I have heard countless managers tell me that they cannot find good people. “They don’t have a good work ethic, they complain, they aren’t engaged and they aren’t productive”. You have heard it too. And then I have worked with other teams that are engaged, where work is getting done, it is meeting standards and they are growing. What is the difference? There are probably a few. The one we are focused on here is leadership communication.
What I have observed is that performing teams have created a communication structure and agreements around how and what will be communicated. As a result they become aligned with the vision and goals of the company and their own personal goals and aspiration’s.
Typically it is a combination of structured 1 on 1 meetings and team meetings. One of my first observations was the daily huddle that Joe Tye speaks of in his book the Florence Prescription.
This is where the team huddles for five minutes first thing in the morning and has a brief huddle about what the day is going to look like and they have a brief conversation around one of the team values. This is led by a different team member every day. It sets the tone for the day. And the neuroscience will tell you that getting every one speaking and thinking about the same value will light up the same portions of their brains. Talk about Alignment.

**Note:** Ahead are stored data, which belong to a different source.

Lemma DieInternal_reports env fuel :
  ∀ this w w',
    refcnt_ok w →
    DieInternal env fuel this w = Ok (tt, w') →
    ∃ l, set_calls w' = set_calls w ++ l ∧ Forall (reported_and_freed w') l.
Proof.
  induction fuel as [|fuel IH]; intros this w w' Hok H; [discriminate|].
  destruct (DieInternal_teardown _ _ _ _ _ Hok H) as (_ & _ & Hzero).
  apply DieInternal_S_inv in H as (c & w3 & c3 & n & Hc & Hloop & Hc3 & Hrel).
  pose proof (entered_refcnt_ok _ _ _ Hok Hc) as Hok2.
  assert (Hwalk : ∀ l v v3, refcnt_ok v →
            for_each (DieInternal env fuel) l v = Ok (tt, v3) →
            teardown v v3 ∧
            ∃ k, set_calls v3 = set_calls v ++ k ∧
                 Forall (reported_and_freed v3) k).
  { induction l as [|x l IHl]; intros v v3 Hv Hl; cbn [for_each] in Hl.
    - injection Hl as <-. split; [apply teardown_refl|].
      exists []. by rewrite app_nil_r.
    - unfold bind in Hl.
      destruct (DieInternal env fuel x v) as [[[] v1]| | |] eqn:E;
        try discriminate.
      destruct (DieInternal_teardown _ _ _ _ _ Hv E) as (T1 & _ & _).
      destruct (IH _ _ _ Hv E) as (k1 & E1 & F1).
      destruct (IHl v1 v3 (teardown_refcnt_ok _ _ T1 Hv) Hl)
        as (T2 & k2 & E2 & F2).
      split; [by eapply teardown_trans|].
      exists (k1 ++ k2).
      eapply reported_and_freed_app; eauto. apply (teardown_no_alloc _ _ T2). }
  destruct (Hwalk _ _ _ Hok2 Hloop) as (T & k & Ek & Fk).
  destruct (Release_marked _ _ _ _ _ _ Hrel) as (Ecalls & Hheap).
  assert (Hkeep : ∀ q, heap w3 !! q = None → heap w' !! q = None).
  { intros q Hq. destruct Hheap as [-> | (j & ->)].
    - rewrite lookup_delete. by case_decide.
    - rewrite lookup_insert_ne; [done|]. intros <-. congruence. }
  set (k0 := wrap_nsrefcnt (mRefCnt c + 1)).
  destruct ((k0 =? 1)%Z && negb (IsDead c)) eqn:Ereg.
  - exists (RegisterContextRef (mContextSet c) this :: k). split.
    + rewrite Ecalls, Ek. unfold entered. cbn. fold k0. rewrite Ereg.
      by rewrite <- app_assoc.
    + apply Forall_cons. split.
      * cbn. apply (Hzero c Hc).
        apply andb_true_iff in Ereg as [E1 _]. apply Z.eqb_eq in E1.
        subst k0. unfold wrap_nsrefcnt, nsrefcnt_modulus in *.
        specialize (Hok _ _ Hc). unfold nsrefcnt_modulus in Hok.
        destruct (decide (mRefCnt c = 2 ^ 32 - 1)%Z) as [E|E].
        -- rewrite E in E1. done.
        -- rewrite Z.mod_small in E1 by lia. lia.
      * eapply Forall_impl; [exact Fk|]. intros [s x|s x]; cbn; auto.
  - exists k. split.
    + rewrite Ecalls, Ek. unfold entered. cbn. fold k0. by rewrite Ereg.
    + eapply Forall_impl; [exact Fk|]. intros [s x|s x]; cbn; auto.
Qed.

(** [Die] never tells the set that a reference was dropped.  What the set
    hears is a [RegisterContextRef] for each context that nobody referenced:
    the temporary reference of the walk is reported, the context is freed
    when that reference is released, and the release is not reported. *)
Theorem Die_reports_only_freed_contexts env fuel this w w' :
  refcnt_ok w →
  Die env fuel this w = Ok (tt, w') →
  ∃ l, set_calls w' = set_calls w ++ l ∧ Forall (reported_and_freed w') l.
Proof.
  intros Hok H.
  destruct (heap w !! this) as [c|] eqn:Hc.
  2: { unfold Die, mbind, comp_bind, bind, load in H. by rewrite Hc in H. }
  destruct (Die_Ok_inv _ _ _ _ _ _ Hc H) as (p & cp & Hp & Hcp & HD).
  apply DieInternal_reports in HD; [exact HD|].
  intros q cq. cbn. rewrite lookup_insert. case_decide as E; [|by apply Hok].
  intros [= <-]. cbn. by eapply Hok.
Qed.

(** *** Every descendant is reached *)

(** A step of [DieInternal] that rewrites only [x], a context of the walk,
    keeps the walk. *)
Lemma walk_rewrite w v v' (S F : gset addr) x :
  walk w v S F →
  x ∈ F ∪ S →
  (∀ q, q ≠ x → heap v' !! q = heap v !! q) →
  (∀ c', heap v' !! x = Some c' → mAllChildren c' = []) →
  (x ∈ F → dead_or_freed v' x) →
  walk w v' S F.
Proof.
  intros [Hfin Hcl Hun Hclr] Hx Hother Hkids Hdead. split.
  - intros p Hp. destruct (decide (p = x)) as [->|Hne]; [by apply Hdead|].
    unfold dead_or_freed. rewrite Hother by done. by apply Hfin.
  - exact Hcl.
  - intros p Hp. rewrite Hother; [by apply Hun|]. intros ->. done.
  - intros p c Hp Hc. destruct (decide (p = x)) as [->|Hne]; [eauto|].
    rewrite Hother in Hc by done. eauto.
Qed.

Lemma walk_mono w v (S F : gset addr) p :
  walk w v S F → p ∈ F ∪ S → ∀ c, heap v !! p = Some c → mAllChildren c = [].
Proof.
  intros [Hfin _ _ Hclr] Hp c Hc. apply elem_of_union in Hp as [Hp|Hp].
  - specialize (Hfin p Hp). unfold dead_or_freed in Hfin. rewrite Hc in Hfin.
    by destruct Hfin as (_ & _ & ?).
  - eauto.
Qed.
Lemma writes_bind_silent {A B} (c : M A) (k : A -> M B)
    (Q : Res B -> list Frame -> Prop) :
  writes c (fun _ l => l = []) -> (forall a, writes (k a) Q) ->
  Q Panic [] -> Q OutOfFuel [] -> writes (bind c k) Q.
Proof.
  intros Hc Hk Hpanic Hfuel.
  apply writes_bind with (P := fun l => l = []); try assumption.
  - intros r l p -> H. exact H.
  - intros p ->. exact Hpanic.
  - intros p ->. exact Hfuel.
Qed.

Lemma silent_ret {A} (a : A) : writes (ret a) (fun _ l => l = []).
Proof. intros env st. exists []. now rewrite app_nil_r. Qed.

Lemma silent_rng {A} (c : M A) (P : A -> Prop) :
  rng_only c P -> writes c (fun _ l => l = []).
Proof.
  intros H env st. destruct (H env st) as (v & p & E & _). rewrite E.
  exists []. unfold written. cbn [fst snd body buffered set_rng_pos].
  now rewrite app_nil_r.
Qed.

Lemma silent_ctxErr : writes ctxErr (fun _ l => l = []).
Proof.
  intros env st. exists []. rewrite app_nil_r. split; [|reflexivity].
  unfold ctxErr.
  destruct (ctx_done env) as [[n e]|]; [destruct (n <=? handed st)%nat|];
    reflexivity.
Qed.

Lemma silent_orPanic {A} (o : option A) : writes (orPanic o) (fun _ l => l = []).
Proof.
  intros env st. exists []. rewrite app_nil_r. destruct o; now split.
Qed.

Lemma silent_time_Now : writes time_Now (fun _ l => l = []).
Proof. intros env st. exists []. now rewrite app_nil_r. Qed.

Lemma silent_setContentType (v : gostring) :
  writes (setContentType v) (fun _ l => l = []).
Proof.
  intros env st. exists []. rewrite app_nil_r. unfold setContentType.
  destruct (status st); now split.
Qed.

Lemma silent_Flush : writes Flush (fun _ l => l = []).
Proof.
  intros env st. exists []. unfold Flush, written.
  destruct (io_err env (io_ops st)); cbn [fst snd body buffered set_io];
    now rewrite !app_nil_r.
Qed.

Lemma silent_sseChunkSize (cfg : Config) (chunkSize : Z) :
  writes (sseChunkSize cfg chunkSize) (fun _ l => l = []).
Proof.
  unfold sseChunkSize.
  match goal with
  | |- writes (if ?b then _ else _) _ => destruct b
  end; [|apply silent_ret].
  apply writes_bind_silent;
    [eapply silent_rng; apply RandIntn_rng | intros r; apply silent_ret
    | reflexivity | reflexivity].
Qed.

Lemma Fprint_writes (f : Frame) :
  writes (Fprint f)
    (fun r l => r = Val true /\ l = [f] \/ r = Val false /\ l = []).
Proof.
  intros env st. unfold Fprint, written.
  destruct (io_err env (io_ops st)); cbn [fst snd body buffered set_io].
  - exists []. rewrite app_nil_r. split; [reflexivity | now right].
  - exists [f]. rewrite app_assoc. split; [reflexivity | now left].
Qed.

Then there are team meetings. I was at a healthcare networking event Wednesday, and had a conversation with couple of hospital managers who were lamenting “death by meeting.” And I think many can relate. What I have observed with my clients is that when a meeting has a purpose, a structure and repetition they become much more efficient, and productive.
For example in sales there are pipeline meetings where the sole purpose of the call is for the team to present the deals that are in play and their status. And it gives the leader a chance to validate and verify that the deals are real so that they are accurate in their forecasts. In a healthcare setting in the Revenue Cycle it might be to have each rep discussing the portfolio of accounts they are working, what the status is (is the insurance company paying timely or are they denying a certain type of claim). When I was in the collection industry we had “daily call the number” meetings. What did you promise yesterday for today, how much did you collect, what are you going to deliver tomorrow. This gives the leader a chance to validate and verify so that they can provide the executives with a more certain forecast.
I have also had several clients over the years that have regularly scheduled one on ones with either their supervisor or their direct reports. And believe it or not I have seen others that only have a formal one to one annually if at all. Care to guess which organizations have better team engagement? The number one reason people leave organizations according to Gallup is the relationship with their boss. What better place to develop a relationship than a regular one to one meeting.
Instead of calling meetings to fight the hot spots that are popping up from the fire, leaders can slow down, and create a structure and a rhythm to their communications and put out the fires. They can do this by deciding what message and information is important to be communicated up and down the organization, what needs to be measured. Then they can create structure to facilitate this in teams and one on one. I have yet to see a team that deploys this kind of discipline fail to achieve improved results.